### Data
(* ===== verification/SqlAutomation.v ===== *)
(** * The tables of the SQL automation stores

    What [schema.sql] of SQLite and of PostgreSQL declares for automations,
    and the statements both stores send, as functions on the rows they see.
    The two differ in how they keep an instant that may be unset, here [I]:
    SQLite keeps 0, PostgreSQL NULL.  The clock counts [ms] ticks per
    millisecond. *)
From S2P Require Import Prelude Core AutoTypes.

(** ** Rows *)

(** [automation_segments], by [(name, segment_key)] *)
Record auto_row (I : Type) : Type := mkAutoRow {
  ar_group_key : string;
  ar_owner : string;
  ar_epoch : Z;
  ar_lease_until : I;
  ar_paused_until : I;
  ar_first_seen : Z;
  ar_last_served : option Z;
}.
Arguments mkAutoRow {I}. Arguments ar_group_key {I}. Arguments ar_owner {I}. Arguments ar_epoch {I}.
Arguments ar_lease_until {I}. Arguments ar_paused_until {I}. Arguments ar_first_seen {I}. Arguments ar_last_served {I}.

(** [automation_instances], by [(name, owner)] *)
Record auto_instance : Type := mkAutoInstance {
  ai_phase : Z;
  ai_waiting_for : string;
  ai_processed : Z;
  ai_failed : Z;
  ai_deferred : Z;
  ai_last_error : string;
  ai_heartbeat : Z;
  ai_ttl_ms : Z;
}.

(** [automation_controls] has one column but its key. *)
Record auto_tables (I : Type) : Type := mkAutoTables {
  at_segments : gmap (string * string) (auto_row I);
  at_controls : gmap string bool;
  at_instances : gmap (string * string) auto_instance;
}.
Arguments mkAutoTables {I}. Arguments at_segments {I}. Arguments at_controls {I}. Arguments at_instances {I}.

(** [int(p)] and [Phase(n)]; only the numbers of phases are written. *)
Definition Phase_int (p : Phase) : Z :=
  match p with Starting => 0 | Waiting => 1 | Idle => 2 | Working => 3 | Stalled => 4 | Paused => 5 end.
Definition Phase_of (n : Z) : Phase :=
  if n =? 1 then Waiting else if n =? 2 then Idle else if n =? 3 then Working else if n =? 4 then Stalled
  else if n =? 5 then Paused else Starting.

(** [uniqueCandidates] of both stores *)
Fixpoint unique_from (segs : list Candidate) (seen : list string) : list Candidate :=
  match segs with
  | [] => []
  | s :: segs =>
    if bool_decide (cd_Key s ∈ seen) then unique_from segs seen else s :: unique_from segs (cd_Key s :: seen)
  end.
Definition uniqueCandidates (segs : list Candidate) : list Candidate := unique_from segs [].

Section segments.
Context {I : Type} (unset : I).
Notation auto_row := (auto_row I).
Notation auto_tables := (auto_tables I).

Definition empty_auto : auto_tables := mkAutoTables ∅ ∅ ∅.
Definition with_auto_segments (x : gmap (string * string) auto_row) (t : auto_tables) : auto_tables :=
  mkAutoTables x (at_controls t) (at_instances t).
Definition with_auto_instances (x : gmap (string * string) auto_instance) (t : auto_tables) : auto_tables :=
  mkAutoTables (at_segments t) (at_controls t) x.

(** The columns' defaults *)
Definition new_auto_row (group : string) (now : Z) : auto_row := mkAutoRow group "" 0 unset unset now None.

Definition set_auto_group (g : string) (r : auto_row) : auto_row :=
  mkAutoRow g (ar_owner r) (ar_epoch r) (ar_lease_until r) (ar_paused_until r) (ar_first_seen r) (ar_last_served r).
Definition set_auto_lease (owner : string) (epoch : Z) (until : I) (r : auto_row) : auto_row :=
  mkAutoRow (ar_group_key r) owner epoch until (ar_paused_until r) (ar_first_seen r) (ar_last_served r).
Definition set_auto_pause (until : I) (r : auto_row) : auto_row :=
  mkAutoRow (ar_group_key r) (ar_owner r) (ar_epoch r) (ar_lease_until r) until (ar_first_seen r) (ar_last_served r).
Definition set_auto_served (at_ : option Z) (r : auto_row) : auto_row :=
  mkAutoRow (ar_group_key r) (ar_owner r) (ar_epoch r) (ar_lease_until r) (ar_paused_until r) (ar_first_seen r) at_.

(** INSERT ... ON CONFLICT DO UPDATE of the candidates: a candidate without a
    group keeps the group it was recorded with. *)
Definition record_candidate (name : string) (now : Z) (c : Candidate) (t : auto_tables) : auto_tables :=
  let k := (name, cd_Key c) in
  let r := match at_segments t !! k with
           | None => new_auto_row (cd_Group c) now
           | Some r => if bool_decide (cd_Group c = "") then r else set_auto_group (cd_Group c) r
           end in
  with_auto_segments (<[k := r]> (at_segments t)) t.

Definition record_candidates (name : string) (cands : list Candidate) (now : Z) (t : auto_tables) : auto_tables :=
  foldl (λ t c, record_candidate name now c t) t cands.

(** [WHERE name = ? AND segment_key IN (...)] *)
Definition rows_among (name : string) (keys : list string) (t : auto_tables) : list (string * auto_row) :=
  omap (λ '((n, k), r), if bool_decide (n = name ∧ k ∈ keys) then Some (k, r) else None) (map_to_list (at_segments t)).

(** ** The windows of the SELECT that puts candidates in fairness order *)
Section fairness.
Context (rows : list (string * auto_row)).
Notation cand := (string * auto_row)%type.

(** [PARTITION BY group_key] *)
Definition partition_of (g : string) : list cand := bfilter (λ c, bool_decide (ar_group_key c.2 = g)) rows.

(** [coalesce(last_served, first_seen)] *)
Definition waiting_since (r : auto_row) : Z := default (ar_first_seen r) (ar_last_served r).

(** [ORDER BY coalesce(last_served, first_seen), segment_key] *)
Definition waiting_less (a b : cand) : bool :=
  if negb (waiting_since a.2 =? waiting_since b.2) then waiting_since a.2 <? waiting_since b.2 else string_less a.1 b.1.

(** The place of a key in a list of rows, from 1 *)
Fixpoint row_number (k : string) (cs : list cand) : Z :=
  match cs with
  | [] => 1
  | c :: cs => if bool_decide (c.1 = k) then 1 else 1 + row_number k cs
  end.

Definition window_rank (c : cand) : Z := row_number c.1 (sort_slice waiting_less (partition_of (ar_group_key c.2))).

(** The aggregates [max] and [min], NULL where there is nothing to compare *)
Definition agg_max (l : list Z) : option Z := match l with [] => None | x :: l => Some (foldr Z.max x l) end.
Definition agg_min (l : list Z) : option Z := match l with [] => None | x :: l => Some (foldr Z.min x l) end.

(** [coalesce(max(last_served), min(first_seen))] over the partition *)
Definition window_turn (g : string) : option Z :=
  match agg_max (omap (λ c, ar_last_served c.2) (partition_of g)) with
  | Some t => Some t
  | None => agg_min ((λ c, ar_first_seen c.2) <$> partition_of g)
  end.

(** [ORDER BY rank, turn, group_key, segment_key]; the turn of a row's own
    group is not NULL. *)
Definition fair_less (a b : cand) : bool :=
  if negb (window_rank a =? window_rank b) then window_rank a <? window_rank b
  else
    let ga := ar_group_key a.2 in let gb := ar_group_key b.2 in
    let ta := default 0 (window_turn ga) in let tb := default 0 (window_turn gb) in
    if negb (ta =? tb) then ta <? tb
    else if negb (bool_decide (ga = gb)) then string_less ga gb
    else string_less a.1 b.1.

Definition in_fair_order : list cand := sort_slice fair_less rows.
End fairness.

(** The rows the SELECT yields: key, held, paused *)
Definition select_candidates (held paused : Z → auto_row → bool) (name : string) (keys : list string) (now : Z)
    (t : auto_tables) : list (string * bool * bool) :=
  (λ '(k, r), (k, held now r, paused now r)) <$> in_fair_order (rows_among name keys t).

(** The loop over them: the keys to grant, the counts of active and eligible
    rows *)
Fixpoint scan_candidates (max_ : Z) (rows : list (string * bool * bool)) (grant : list string) (active eligible : Z) :
    list string * Z * Z :=
  match rows with
  | [] => (grant, active, eligible)
  | (key, held, paused) :: rows =>
    if (paused : bool) then scan_candidates max_ rows grant active eligible
    else if (held : bool) then scan_candidates max_ rows grant (active + 1) eligible
    else if zlen grant <? max_ then scan_candidates max_ rows (grant ++ [key]) (active + 1) eligible
    else scan_candidates max_ rows grant (active + 1) (eligible + 1)
  end.

(** [WHERE name = ? AND segment_key = ? AND owner = ? AND epoch = ?] *)
Definition fenced (owner : string) (epoch : Z) (r : auto_row) : bool :=
  bool_decide (ar_owner r = owner) && (ar_epoch r =? epoch).

(** An UPDATE of the row of one key where [p] holds, and the number of rows it
    changed *)
Definition update_where (name key : string) (p : auto_row → bool) (f : auto_row → auto_row) (t : auto_tables) :
    Z * auto_tables :=
  match at_segments t !! (name, key) with
  | Some r => if p r then (1, with_auto_segments (<[(name, key) := f r]> (at_segments t)) t) else (0, t)
  | None => (0, t)
  end.

(** INSERT of a paused key, or [f] on the row there is *)
Definition upsert_pause (name key : string) (until : I) (f : auto_row → auto_row) (now : Z) (t : auto_tables) :
    auto_tables :=
  let r := match at_segments t !! (name, key) with
           | None => set_auto_pause until (new_auto_row "" now)
           | Some r => f r
           end in
  with_auto_segments (<[(name, key) := r]> (at_segments t)) t.

(** The rows of an automation, [ORDER BY segment_key] *)
Definition auto_segments_of (name : string) (t : auto_tables) : list (string * auto_row) :=
  sort_slice (λ a b : string * auto_row, string_less a.1 b.1)
    (omap (λ '((n, k), r), if bool_decide (n = name) then Some (k, r) else None) (map_to_list (at_segments t))).

(** ** Controls and instances *)
Definition upsert_control (name : string) (paused : bool) (t : auto_tables) : auto_tables :=
  mkAutoTables (at_segments t) (<[name := paused]> (at_controls t)) (at_instances t).

Context (ms : Z).

(** [heartbeat + ttl_ms < now] *)
Definition auto_expired (now : Z) (i : auto_instance) : bool := ai_heartbeat i + ai_ttl_ms i * ms <? now.

Definition delete_expired (name : string) (now : Z) (t : auto_tables) : auto_tables :=
  with_auto_instances
    (filter (λ '((n, _), i), bool_decide (n = name) && auto_expired now i = false) (at_instances t)) t.

Definition upsert_auto_instance (name owner : string) (phase : Z) (waiting_for : string)
    (processed failed deferred : Z) (last_error : string) (ttl_ms now : Z) (t : auto_tables) : auto_tables :=
  with_auto_instances
    (<[(name, owner) := mkAutoInstance phase waiting_for processed failed deferred last_error now ttl_ms]>
       (at_instances t)) t.

(** [heartbeat + ttl_ms >= now], [ORDER BY owner] *)
Definition select_live (name : string) (now : Z) (t : auto_tables) : list (string * auto_instance) :=
  sort_slice (λ a b : string * auto_instance, string_less a.1 b.1)
    (omap (λ '((n, o), i), if bool_decide (n = name) && negb (auto_expired now i) then Some (o, i) else None)
       (map_to_list (at_instances t))).
End segments.
#[global] Arguments rows_among {I} name keys t : simpl never.
#[global] Arguments in_fair_order {I} rows : simpl never.
#[global] Arguments auto_segments_of {I} name t : simpl never.
#[global] Arguments select_live {I} ms name now t : simpl never.

(** ** Facts *)
(** The aggregates, by what they promise *)
Lemma agg_max_spec l m : agg_max l = Some m ↔ m ∈ l ∧ ∀ x, x ∈ l → x ≤ m.
Proof.
  assert (∀ x k, foldr Z.max x k ∈ x :: k ∧ ∀ y, y ∈ x :: k → y ≤ foldr Z.max x k) as H.
  { intros x k. induction k as [|z k [IH1 IH2]]; cbn; [set_solver by lia|]. split.
    - destruct (Z.max_spec z (foldr Z.max x k)) as [[_ ->]|[_ ->]]; [|set_solver].
      apply elem_of_cons in IH1 as [->|]; set_solver.
    - intros y [->|[->|Hy]%elem_of_cons]%elem_of_cons; [|lia|].
      + specialize (IH2 x ltac:(set_solver)). lia.
      + specialize (IH2 y ltac:(set_solver)). lia. }
  destruct l as [|x k]; cbn; [split; [done|intros [[]%not_elem_of_nil _]]|]. destruct (H x k) as [H1 H2]. split.
  - intros [= <-]. done.
  - intros [Hm Hle]. f_equal. specialize (H2 m Hm). specialize (Hle _ H1). lia.
Qed.

Lemma agg_min_spec l m : agg_min l = Some m ↔ m ∈ l ∧ ∀ x, x ∈ l → m ≤ x.
Proof.
  assert (∀ x k, foldr Z.min x k ∈ x :: k ∧ ∀ y, y ∈ x :: k → foldr Z.min x k ≤ y) as H.
  { intros x k. induction k as [|z k [IH1 IH2]]; cbn; [set_solver by lia|]. split.
    - destruct (Z.min_spec z (foldr Z.min x k)) as [[_ ->]|[_ ->]]; [set_solver|].
      apply elem_of_cons in IH1 as [->|]; set_solver.
    - intros y [->|[->|Hy]%elem_of_cons]%elem_of_cons; [|lia|].
      + specialize (IH2 x ltac:(set_solver)). lia.
      + specialize (IH2 y ltac:(set_solver)). lia. }
  destruct l as [|x k]; cbn; [split; [done|intros [[]%not_elem_of_nil _]]|]. destruct (H x k) as [H1 H2]. split.
  - intros [= <-]. done.
  - intros [Hm Hle]. f_equal. specialize (H2 m Hm). specialize (Hle _ H1). lia.
Qed.

Lemma agg_max_None l : agg_max l = None ↔ l = [].
Proof. by destruct l. Qed.

Lemma elem_of_rows_among {I} name keys (t : auto_tables I) k r :
  (k, r) ∈ rows_among name keys t ↔ k ∈ keys ∧ at_segments t !! (name, k) = Some r.
Proof.
  unfold rows_among. rewrite list_elem_of_omap. split.
  - intros ([[n k'] r'] & Hin%elem_of_map_to_list & Hx). case_bool_decide; naive_solver.
  - intros [Hk Hr]. exists (name, k, r). split; [by apply elem_of_map_to_list|]. by rewrite bool_decide_true.
Qed.

Lemma rows_among_keys {I} name keys (t : auto_tables I) : NoDup (rows_among name keys t).*1.
Proof.
  apply NoDup_fmap_2_strong.
  - intros [k r] [k' r'] [_ H1]%elem_of_rows_among [_ H2]%elem_of_rows_among Heq. cbn in Heq. subst. congruence.
  - unfold rows_among. apply NoDup_omap_inj; [|apply NoDup_map_to_list]. intros [[n k] g] [[n' k'] g'] z _ _.
    repeat case_bool_decide; naive_solver.
Qed.

Section orders.
Context {I : Type}.

Lemma weak_waiting : weak_order (@waiting_less I).
Proof. apply weak_lex_Z, weak_string. Qed.

Lemma weak_fair rows : weak_order (@fair_less I rows).
Proof.
  apply weak_lex_Z, (weak_lex_Z (λ a, default 0 (window_turn rows (ar_group_key a.2)))).
  apply (weak_lex_string (λ a : string * auto_row I, ar_group_key a.2)), weak_string.
Qed.

Lemma fair_less_key rows (a b : string * auto_row I) : fair_less rows a b = false → fair_less rows b a = false → a.1 = b.1.
Proof.
  unfold fair_less. intros Hab Hba.
  destruct (Z.eqb_spec (window_rank rows a) (window_rank rows b)) as [Hr|Hr], (Z.eqb_spec (window_rank rows b) (window_rank rows a));
    try lia; cbn in *; [|rewrite !Z.ltb_ge in *; lia].
  set (ta := default 0 (window_turn rows (ar_group_key a.2))) in *. set (tb := default 0 (window_turn rows (ar_group_key b.2))) in *.
  destruct (Z.eqb_spec ta tb), (Z.eqb_spec tb ta); try lia; cbn in *; [|rewrite !Z.ltb_ge in *; lia].
  destruct (bool_decide_reflect (ar_group_key a.2 = ar_group_key b.2)), (bool_decide_reflect (ar_group_key b.2 = ar_group_key a.2));
    try congruence; cbn in *; rewrite string_less_le in *; [by apply (anti_symm String.le)|].
  exfalso. by destruct n; apply (anti_symm String.le).
Qed.
End orders.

### Your assignment
Retype, exactly and in full, the listing from its first line to the one holding "ar_paused_until : I;", both included.

### Response box
(* ===== verification/SqlAutomation.v ===== *)
(** * The tables of the SQL automation stores

    What [schema.sql] of SQLite and of PostgreSQL declares for automations,
    and the statements both stores send, as functions on the rows they see.
    The two differ in how they keep an instant that may be unset, here [I]:
    SQLite keeps 0, PostgreSQL NULL.  The clock counts [ms] ticks per
    millisecond. *)
From S2P Require Import Prelude Core AutoTypes.

(** ** Rows *)

(** [automation_segments], by [(name, segment_key)] *)
Record auto_row (I : Type) : Type := mkAutoRow {
  ar_group_key : string;
  ar_owner : string;
  ar_epoch : Z;
  ar_lease_until : I;
  ar_paused_until : I;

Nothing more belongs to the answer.